A few years ago – everything was a few years ago, but actually this one was probably about 15 years ago. The Women’s Health Centre in WA – this was before I got distracted by a political career. The Women’s Health Centre in WA came and asked me about a project because they knew that they were getting migrant women coming in with dual diagnosis, but they couldn’t get any funding because they didn’t have the statistics because the data collection instruments that they were using did not account for ethnicity, language spoken at home, any kind of identifying factors that could allow them to present to government evidence that there were women from culturally and linguistically diverse backgrounds who needed to have tailored services.

So, we did a project where we developed a data collection tool to enable them to collect that data and be able to present it to government in order to get funding so they could have responsive services.
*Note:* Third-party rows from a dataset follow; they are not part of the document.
Lemma deallocuvm_wp s l pgdir oldsz newsz :
  pgdir_ok s pgdir l → KERNBASE < kend → 0 ≤ newsz < oldsz → oldsz ≤ KERNBASE →
  user_ok (km_mem s) pgdir l (roundup newsz) oldsz →
  wp (deallocuvm kend pgdir oldsz newsz) s (λ r s', r = newsz ∧
    ∃ l', dealloc_inv s l pgdir (roundup newsz) (roundup oldsz) s' l').
Proof.
  intros Hok Hkend Hsz Hmax Huo. rw /deallocuvm.
  destruct (Z.leb_spec oldsz newsz); [lia|].
  destruct (roundup_bounds newsz) as [Hb1 Hal1].
  destruct (roundup_bounds oldsz) as [Hb2 Hal2].
  assert (PGROUNDUP newsz = roundup newsz) as ->.
  { apply PGROUNDUP_eq; rw /KERNBASE /PGSIZE in Hmax |- *; lia. }
  assert (roundup newsz ≤ roundup oldsz) as Hle.
  { apply Z.mul_le_mono_nonneg_r; [done|]. apply Z.div_le_mono; [done|lia]. }
  wp_steps. eapply wp_mono.
  - apply (deallocuvm_loop_wp s l pgdir (roundup newsz) oldsz _ _ s l); try done.
    + rw /PGSIZE in Hb1 |- *. lia.
    + rw /PGSIZE in Hb1 |- *. Z.div_mod_to_equations. lia.
    + rw Z.min_l //. by apply dealloc_inv_0.
  - intros _ s' (a'&l'&Ha&Hal&Hinv). wp_steps. split; [done|]. exists l'.
    rw Z.min_r in Hinv; [|done].
    rw /aligned /PGSIZE in Hal Hal2 Hb2. Z.div_mod_to_equations. lia.
Qed.

(** ** Growing user memory *)

(** The state of [allocuvm] once it took the free page [p] and zeroed it. *)
Lemma take_page s pgdir p l :
  pgdir_ok s pgdir (p :: l) →
  let s' := set_mem (memset p 0 PGSIZE (km_mem s)) (set_freelist (ld32 (km_mem s) p) s) in
  pgdir_ok s' pgdir l ∧
  (∀ i, 0 ≤ i < 1024 → ptab (km_mem s') pgdir i = ptab (km_mem s) pgdir i) ∧
  (∀ va, pte_of (km_mem s') pgdir va = pte_of (km_mem s) pgdir va) ∧
  (∀ x, in_page p x → ld8 (km_mem s') x = 0 ∧ outside (km_mem s') pgdir l x) ∧
  (∀ x, ¬ in_page p x → ld8 (km_mem s') x = ld8 (km_mem s) x).
Proof.
  intros Hok s'. pose proof Hok as [Hfp Hpg Hu Htabs Hinj].
  apply not_elem_of_cons in Hu as [Hpt Hpl].
  pose proof (fp_nodup _ _ _ Hfp) as [Hnin _]%NoDup_cons.
  pose proof (fp_ok _ _ _ Hfp) as [Hp Hlok]%Forall_cons. rw Forall_forall in Hlok.
  assert (∀ i t, 0 ≤ i < 1024 → ptab (km_mem s) pgdir i = Some t → p ≠ t) as Hnew.
  { intros i t Hi Ht ->. destruct (Htabs i t Hi Ht) as (_&Hin&_). by apply Hin; left. }
  assert (∀ i, 0 ≤ i < 1024 → ptab (km_mem s') pgdir i = ptab (km_mem s) pgdir i) as Hptab.
  { intros i Hi. apply ptab_frame; [done|done|]. intros b Hb.
    apply ld32_memset_page; try done. congruence. }
  split_and!; [|done|..].
  - split; [|done|done| |].
    + apply free_pages_mem; [by apply (kalloc_pops kend s p l)|].
      intros q Hq. simpl. replace q with (q + 4 * 0) by lia.
      apply ld32_memset_page; [done|by apply Hlok|by intros ->|done].
    + intros i t Hi. rw Hptab //. intros Ht.
      destruct (Htabs i t Hi Ht) as (?&?&?). set_solver.
    + intros i j t Hi Hj. rw !Hptab //. by apply Hinj.
  - intros va. apply pte_of_frame; [done|]. intros i t b Hi Hb Ht.
    apply ld32_memset_page; [done|by apply (Htabs i t)|by apply (Hnew i)|done].
  - intros x Hx. split.
    { simpl. rw ld8_memset // decide_True //. }
    split_and!.
    + apply (page_disjoint p); try done. congruence.
    + intros i t Hi. rw Hptab //. intros Ht.
      apply (page_disjoint p); [done|by apply (Htabs i t)|by apply (Hnew i)|done].
    + intros q Hq. apply (page_disjoint p); [done|by apply Hlok|by intros ->|done].
  - intros x Hx. simpl. rw ld8_memset // decide_False //.
Qed.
But this is what we’re dealing with. We’re dealing with a time when, as much as multiculturalism is valued and as much as Australians say they welcome multiculturalism, we are still working in a time when multiculturalism is a ‘semicolon and’, a postscript, an afterthought, we’ll do this first and then we’ll get to you when we’re ready. Friends, I’m telling you, there is not a mainstream and a multicultural. Have a look around this room. Multicultural is the mainstream!

[Applause.]

And that is why this alliance matters and that is why FECCA matters and that is why your voice matters. Because we have to keep yelling it. Sorry, but we do. Okay, so we’re going to keep yelling for a little bit longer. As Mark mentioned, you know, as – sorry, Peter mentioned, the fact that we now have a standalone Multicultural Affairs minister in the cabinet was a very deliberate move by our Prime Minister, Anthony Albanese. It really does demonstrate the fact that we are at a pretty pivotal point right now and that pivotal point is that we have a platform. We have a platform with a minister in cabinet. We have a platform with the creation of the Office of Multicultural Affairs. Let’s not waste this platform. I want every single person in here to be able to see that platform as their platform. Your platform. Right? And this is a moment for us to make that change. This is a moment for us to embed into practices, services, service delivery, equity, equitable outcomes, and embed multiculturalism as something that defines our character, defines our identity. This is our moment. I can feel it. I know I’ve said that before, but this time I mean it!

[Applause.]

And the way that we can do that is through alliances like this. By bringing together lived experience, research and data and community voices and pushing them into the centre of policymaking, putting them right there where they belong. And I know the alliance will be key to helping ensure that every part of our government’s working for women strategy includes every woman, every woman, every single woman, and I know that you will do this not just with the Office for Women, but also with the Office for Multicultural Affairs, so you have two platforms. And our alliance, and when I mean our alliance, I mean the alliance of our government, with all of you, represents a new way forward.

As I said, it’s a pretty momentous moment. We’ve got the momentum up. Let’s take advantage of it. I want to bring together research and advocacy to really make that difference. Because as you all know, when multicultural women succeed, when multicultural communities succeed, Australia succeeds. It’s a no‑brainer, right? When women of colour lead, our institutions become stronger, don’t they? And when we embed equality into everything that we do, we build a nation where everyone can participate fully and where everyone can feel that they belong. So, congratulations to everyone involved in establishing the Australian Multicultural Women’s Alliance. I look forward to working with the Alliance but also look forward to working with each one of you. Let’s raise our voices, people. Let’s go. Thank you.